Don Heraclio volvió a mirar el cuero distendido. Bien vivo estaba entonces. No supo cómo logró zafarse y asestar un culatazo en la testuz, y otro, y otro, hasta rendirlo. Quebró el rifle contra una roca, atravesó en las fauces el cañón y con su soga le hizo un cabezal.

—«Ahora te imposibilitaré las garras», monologó cortando en dos la soga y anudándola a las patas. «Así no podrás garrear a mi caballo».

—Lo obligó a caminar por las calles de Tambo —dijo el sacerdote. Don Heraclio levantó de su bota los ojos. Él y el tigre cojeaban entonces. Adelante el caballo. El tigre se resistía, la soga que lo apresaba amarrada a la silla jineta. La sangre suya y la del animal dejaban un rastro común por las calles bajo aquel verano de cobre.

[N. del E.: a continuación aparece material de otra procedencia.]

Lemma not_blank (w rest : string) :
  is_digits w = true -> is_empty (w ++ rest) = false.
Proof. destruct w; [discriminate|reflexivity]. Qed.

End InchFacts.

(** [parse_fractional_length] of cigar_aficionado_scraper.py, on a length
    written as a whole number of inches, a space, a fraction and the inch
    mark, returns the whole number plus the entry of its table for the
    fraction, which holds the quarters, the half and the eighths; a fraction
    that the table does not hold adds nothing, without a warning. A whole
    number alone is returned as it is, and a length of three words or more
    is answered by no length at all. *)
Theorem aficionado_length_adds_table_fraction (w f : string) :
  PyFacts.is_digits w = true ->
  PyFacts.is_token f = true ->
  PyFacts.has_char InchFacts.inch f = false ->
  Aficionado.parse_fractional_length
    (Some (w ++ " " ++ f ++ Aficionado.double_quote))
  = Some (Num.add (Num.of_Z (Num.digits_value w))
                  (FamousSmoke.dict_get Aficionado.frac_map f
                                        (Num.zero false)))
  /\ Aficionado.parse_fractional_length
       (Some (w ++ Aficionado.double_quote))
     = Some (Num.of_Z (Num.digits_value w))
  /\ (forall g, PyFacts.is_token g = true ->
                PyFacts.has_char InchFacts.inch g = false ->
                Aficionado.parse_fractional_length
                  (Some (w ++ " " ++ f ++ " " ++ g
                           ++ Aficionado.double_quote)) = None)
  /\ map (fun k => FamousSmoke.dict_get Aficionado.frac_map k
                                        (Num.zero false))
         ["1/8"; "3/8"; "5/8"; "7/8"; "1/3"]
     = [Num.dyadic 1 3; Num.dyadic 3 3; Num.dyadic 5 3; Num.dyadic 7 3;
        Num.zero false]
  /\ Aficionado.parse_fractional_length
       (Some ("5 1/8" ++ Aficionado.double_quote))
     = Some (Num.dyadic 41 3)
  /\ Aficionado.parse_fractional_length
       (Some ("5 1/3" ++ Aficionado.double_quote))
     = Some (Num.of_Z 5).
Proof.
  intros Hw Hf Hq.
  pose proof (PyFacts.digits_token w Hw) as Hwt.
  pose proof (InchFacts.digits_no_inch w Hw) as Hwq.
  split.
  { unfold Aficionado.parse_fractional_length.
    rewrite (InchFacts.not_blank w _ Hw).
    change (w ++ " " ++ f ++ Aficionado.double_quote)
      with (w ++ " " ++ (f ++ Aficionado.double_quote)).
    rewrite <- (PyFacts.append_assoc " " f), <- (PyFacts.append_assoc w).
    change (w ++ " " ++ f) with (Atlantic.join " " [w; f]).
    rewrite InchFacts.words_of_length;
      [|repeat constructor; assumption|discriminate
       |repeat constructor; assumption].
    rewrite (InchFacts.aficionado_decimal_digits w Hw).
    rewrite SizeFacts.or_zero_signed; [reflexivity|].
    apply NumFacts.of_Z_signed.
    now apply SizeFacts.digits_value_digits_nonneg. }
  split.
  { unfold Aficionado.parse_fractional_length.
    rewrite (InchFacts.not_blank w _ Hw).
    change w with (Atlantic.join " " [w]) at 1.
    rewrite InchFacts.words_of_length;
      [|repeat constructor; assumption|discriminate
       |repeat constructor; assumption].
    exact (InchFacts.aficionado_decimal_digits w Hw). }
  split.
  { intros g Hg Hgq. unfold Aficionado.parse_fractional_length.
    rewrite (InchFacts.not_blank w _ Hw).
    replace (w ++ " " ++ f ++ " " ++ g ++ Aficionado.double_quote)
      with (Atlantic.join " " [w; f; g] ++ Aficionado.double_quote)
      by (cbn [Atlantic.join];
          now rewrite !PyFacts.append_assoc).
    rewrite InchFacts.words_of_length;
      [reflexivity|repeat constructor; assumption|discriminate
      |repeat constructor; assumption]. }
  repeat split; vm_compute; reflexivity.
Qed.

Lemma aficionado_length_adds_table_fraction_witness :
  Aficionado.parse_fractional_length
    (Some ("6" ++ " " ++ "7/8" ++ Aficionado.double_quote))
  = Some (Num.add (Num.of_Z (Num.digits_value "6"))
                  (FamousSmoke.dict_get Aficionado.frac_map "7/8"
                                        (Num.zero false))).
Proof.
  exact (proj1 (aficionado_length_adds_table_fraction "6" "7/8"
                  eq_refl eq_refl eq_refl)).
Defined.

(* ================================================================== *)
(** * cigarbid_scraper.py: the dimensions of a lot *)
(* ================================================================== *)

Module DimensionFacts.

Import Py PyFacts Num NumFacts.

(** A digit or a point. *)
Definition plain (c : ascii) : bool := (isdecimal c || Ascii.eqb c ".")%bool.

Lemma plain_other (c : ascii) :
  plain c = true ->
  char_in "()" c = false /\ Ascii.eqb InchFacts.inch c = false
  /\ Ascii.eqb " " c = false /\ Ascii.eqb "x" c = false.
Proof. each_char c; vm_compute; intros; repeat split; congruence. Qed.

Lemma plain_absent (a : ascii) (s : string) :
  (forall c, plain c = true -> Ascii.eqb a c = false) ->
  str_forall plain s = true -> has_char a s = false.
Proof.
  intros Ha Hs. unfold has_char.
  exact (str_forall_not_exists plain (Ascii.eqb a) s Ha Hs).
Qed.

Lemma digits_plain (s : string) :
  is_digits s = true -> str_forall plain s = true /\ s <> "".
Proof.
  unfold is_digits. intros [Hne Hs]%andb_true_iff. split.
  - apply (str_forall_impl isdecimal); [|exact Hs].
    intros c Hc. unfold plain. now rewrite Hc.
  - destruct s; [discriminate|discriminate].
Qed.

Lemma decimal_plain (a b : string) :
  is_digits a = true -> is_digits b = true ->
  str_forall plain (a ++ "." ++ b) = true /\ a ++ "." ++ b <> "".
Proof.
  intros Ha Hb. destruct (digits_plain a Ha) as [Hpa Hna].
  destruct (digits_plain b Hb) as [Hpb _]. split.
  - rewrite !str_forall_app, Hpa, Hpb. reflexivity.
  - destruct a; [contradiction|discriminate].
Qed.

(** The text that [parse_dimensions] splits at its [x]. *)
Definition cleaned (t : string) : string :=
  replace " " "" (replace Aficionado.double_quote "" (strip_chars "()" t)).

Lemma cleaned_lot (L r : string) :
  str_forall plain L = true -> L <> "" ->
  str_forall plain r = true -> r <> "" ->
  cleaned ("(" ++ L ++ Aficionado.double_quote ++ "x" ++ r ++ ")")
  = L ++ "x" ++ r.
Proof.
  intros HL HnL Hr Hnr. unfold cleaned, strip_chars, strip_by.
  assert (Hkeep : forall s, str_forall plain s = true ->
            str_forall (fun c => negb (char_in "()" c)) s = true).
  { intros s. apply str_forall_impl. intros c Hc.
    now rewrite (proj1 (plain_other c Hc)). }
  assert (Hl : lstrip_by (char_in "()")
                 ("(" ++ L ++ Aficionado.double_quote ++ "x" ++ r ++ ")")
               = L ++ Aficionado.double_quote ++ "x" ++ r ++ ")").
  { destruct L as [|c L]; [contradiction|].
    cbn [str_forall] in HL. apply andb_prop in HL as [Hc _].
    cbn [append lstrip_by]. change (char_in "()" "(") with true. cbv iota.
    cbn [lstrip_by]. now rewrite (proj1 (plain_other c Hc)). }
  rewrite Hl.
  replace (L ++ Aficionado.double_quote ++ "x" ++ r ++ ")")
    with (((L ++ Aficionado.double_quote ++ "x") ++ r) ++ ")")
    by now rewrite !append_assoc.
  rewrite rstrip_by_app_drop by reflexivity.
  rewrite rstrip_by_app_keep
    by (rewrite (rstrip_by_keep _ r (Hkeep r Hr)); exact Hnr).
  rewrite (rstrip_by_keep _ r (Hkeep r Hr)).
  change (Aficionado.double_quote ++ "x") with (String InchFacts.inch "x").
  change Aficionado.double_quote with (String InchFacts.inch "").
  rewrite !TextFacts.replace_char.
  assert (Hi : forall s, str_forall plain s = true ->
                         has_char InchFacts.inch s = false)
    by (intros s; apply plain_absent; intros c Hc; apply plain_other, Hc).
  assert (Hs : forall s, str_forall plain s = true ->
                         has_char " " s = false)
    by (intros s; apply plain_absent; intros c Hc; apply plain_other, Hc).
  rewrite !TextFacts.remove_char_app.
  rewrite (TextFacts.remove_char_absent _ L (Hi L HL)),
    (TextFacts.remove_char_absent _ r (Hi r Hr)).
  change (TextFacts.remove_char InchFacts.inch (String InchFacts.inch "x"))
    with "x".
  rewrite ?TextFacts.remove_char_app.
  rewrite (TextFacts.remove_char_absent _ L (Hs L HL)),
    (TextFacts.remove_char_absent _ r (Hs r Hr)).
  change (TextFacts.remove_char " " "x") with "x".
  now rewrite append_assoc.
Qed.

Lemma parse_dimensions_cleaned (t L r : string) :
  t <> "" -> cleaned t = L ++ "x" ++ r -> has_char "x" L = false ->
  CigarBidText.parse_dimensions (Some t)
  = (CigarBid.safe_decimal (VStr L), CigarBidText.safe_int (VStr r)).
Proof.
  intros Ht Hc Hx. unfold CigarBidText.parse_dimensions.
  destruct t as [|c t]; [contradiction|]. cbn [is_empty].
  fold (cleaned (String c t)). rewrite Hc.
  unfold contains, split1.
  change (L ++ "x" ++ r) with (L ++ String "x" r).
  now rewrite (partition_char "x" L r Hx).
Qed.

Lemma parse_dimensions_no_x (t : string) :
  has_char "x" t = false ->
  CigarBidText.parse_dimensions (Some t) = (None, None).
Proof.
  intros Hx. unfold CigarBidText.parse_dimensions.
  destruct (is_empty t); [reflexivity|].
  assert (Hs : forall p s, has_char "x" s = false ->
                           has_char "x" (lstrip_by p s) = false
                           /\ has_char "x" (rstrip_by p s) = false).
  { intros p s. unfold has_char. induction s as [|c s IH]; [now split|].
    cbn [str_exists]. intros [Hc Hr]%orb_false_iff.
    destruct (IH Hr) as [IHl IHr]. split.
    - cbn [lstrip_by]. destruct (p c); [exact IHl|].
      cbn [str_exists]. now rewrite Hc, Hr.
    - cbn [rstrip_by]. destruct (rstrip_by p s) as [|d s'].
      + destruct (p c); [reflexivity|]. cbn [str_exists]. now rewrite Hc.
      + cbn [str_exists] in IHr |- *. now rewrite Hc, IHr. }
  assert (Hr : forall a s, has_char "x" s = false ->
                           has_char "x" (TextFacts.remove_char a s) = false).
  { intros a s. unfold has_char. induction s as [|c s IH]; [reflexivity|].
    cbn [str_exists TextFacts.remove_char].
    intros [Hc Hrest]%orb_false_iff.
    destruct (Ascii.eqb a c); [now apply IH|].
    cbn [str_exists]. rewrite Hc. now apply IH. }
  change Aficionado.double_quote with (String InchFacts.inch "").
  rewrite !TextFacts.replace_char.
  unfold contains.
  rewrite partition_none_char; [reflexivity|].
  apply Hr, Hr. unfold strip_chars, strip_by.
  apply Hs. now apply Hs.
Qed.

End DimensionFacts.

(** [parse_dimensions] of cigarbid_scraper.py reads the dimensions of a lot,
    written between parentheses as a length with the inch mark, an [x] and a
    ring gauge, as the double nearest to the length and the gauge as an
    integer; the length may be a whole number or have decimals. A text
    without a lower-case [x], an upper-case one included, gives neither
    value. (The gauge is bounded by the number of digits that [int]
    accepts.) *)
Theorem cigarbid_dimensions_of_lot (a b r : string) :
  PyFacts.is_digits a = true ->
  PyFacts.is_digits b = true ->
  PyFacts.is_digits r = true ->
  String.length r <= 4300 ->
  CigarBidText.parse_dimensions
    (Some ("(" ++ (a ++ "." ++ b) ++ Aficionado.double_quote ++ "x" ++ r
               ++ ")"))
  = (Some (Num.of_decimal false (Num.digits_value (a ++ b))
                          (0 - Z.of_nat (String.length b))),
     Some (Num.digits_value r))
  /\ CigarBidText.parse_dimensions
       (Some ("(" ++ a ++ Aficionado.double_quote ++ "x" ++ r ++ ")"))
     = (Some (Num.of_Z (Num.digits_value a)), Some (Num.digits_value r))
  /\ (forall t, PyFacts.has_char "x" t = false ->
                CigarBidText.parse_dimensions (Some t) = (None, None))
  /\ CigarBidText.parse_dimensions
       (Some ("(4.0" ++ Aficionado.double_quote ++ "x52)"))
     = (Some (Num.of_Z 4), Some 52%Z)
  /\ CigarBidText.parse_dimensions
       (Some ("(4.0" ++ Aficionado.double_quote ++ "X52)"))
     = (None, None).
Proof.
  intros Ha Hb Hr Hlen.
  destruct (DimensionFacts.decimal_plain a b Ha Hb) as [HL HnL].
  destruct (DimensionFacts.digits_plain a Ha) as [Hpa Hna].
  destruct (DimensionFacts.digits_plain r Hr) as [Hpr Hnr].
  assert (Hint : CigarBidText.safe_int (VStr r) = Some (Num.digits_value r))
    by (unfold CigarBidText.safe_int, Num.py_int;
        now rewrite (NumFacts.int_of_str_digits r Hr Hlen)).
  split.
  { rewrite (DimensionFacts.parse_dimensions_cleaned _ (a ++ "." ++ b) r).
    - rewrite Hint. f_equal.
      exact (PriceFacts.safe_float_plain a b Ha Hb).
    - discriminate.
    - now apply DimensionFacts.cleaned_lot.
    - apply DimensionFacts.plain_absent; [|exact HL].
      intros c Hc. apply DimensionFacts.plain_other, Hc. }
  split.
  { rewrite (DimensionFacts.parse_dimensions_cleaned _ a r).
    - rewrite Hint. f_equal.
      exact (InchFacts.aficionado_decimal_digits a Ha).
    - discriminate.
    - now apply DimensionFacts.cleaned_lot.
    - apply DimensionFacts.plain_absent; [|exact Hpa].
      intros c Hc. apply DimensionFacts.plain_other, Hc. }
  split; [exact DimensionFacts.parse_dimensions_no_x|].
  split; vm_compute; reflexivity.
Qed.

Entonces supieron que don Heraclio Chútez era el Jefe. Y cuando el cuerpo de Juancho Lopera colgó de la rama del tamarindo, al cuello el ojal de alambre de púas, ya nadie trató de taparle el camino…

Un crimen, quizás había cometido. Pero en él se había volcado su voluntad y su energía, y no iba, veinte años después, a contradecir su más profunda decisión: hacerlo por medio del remordimiento sería una feroz cobardía.

—No, padre, no me he arrepentido.

Empuñó los dedos, el bastón recorrió la piel.

—Ni la muerte de Juancho Lopera acabó mi odio. Después de veinte años de muerto sigo vengándome, todos los días lo mato frente al cuero de tigre.

Resolló el calor, resolló su recuerdo.

—… Ésta es mi propia piel.

Como el calor, sofocó el silencio.

—Largo verano —comentó el sacerdote.

Don Heraclio sobó el cuero, de su retina desapareció la imagen de Juancho Lopera.

—Largo —dijo y volvió a resollar—. Uno de los más largos veranos de Tambo.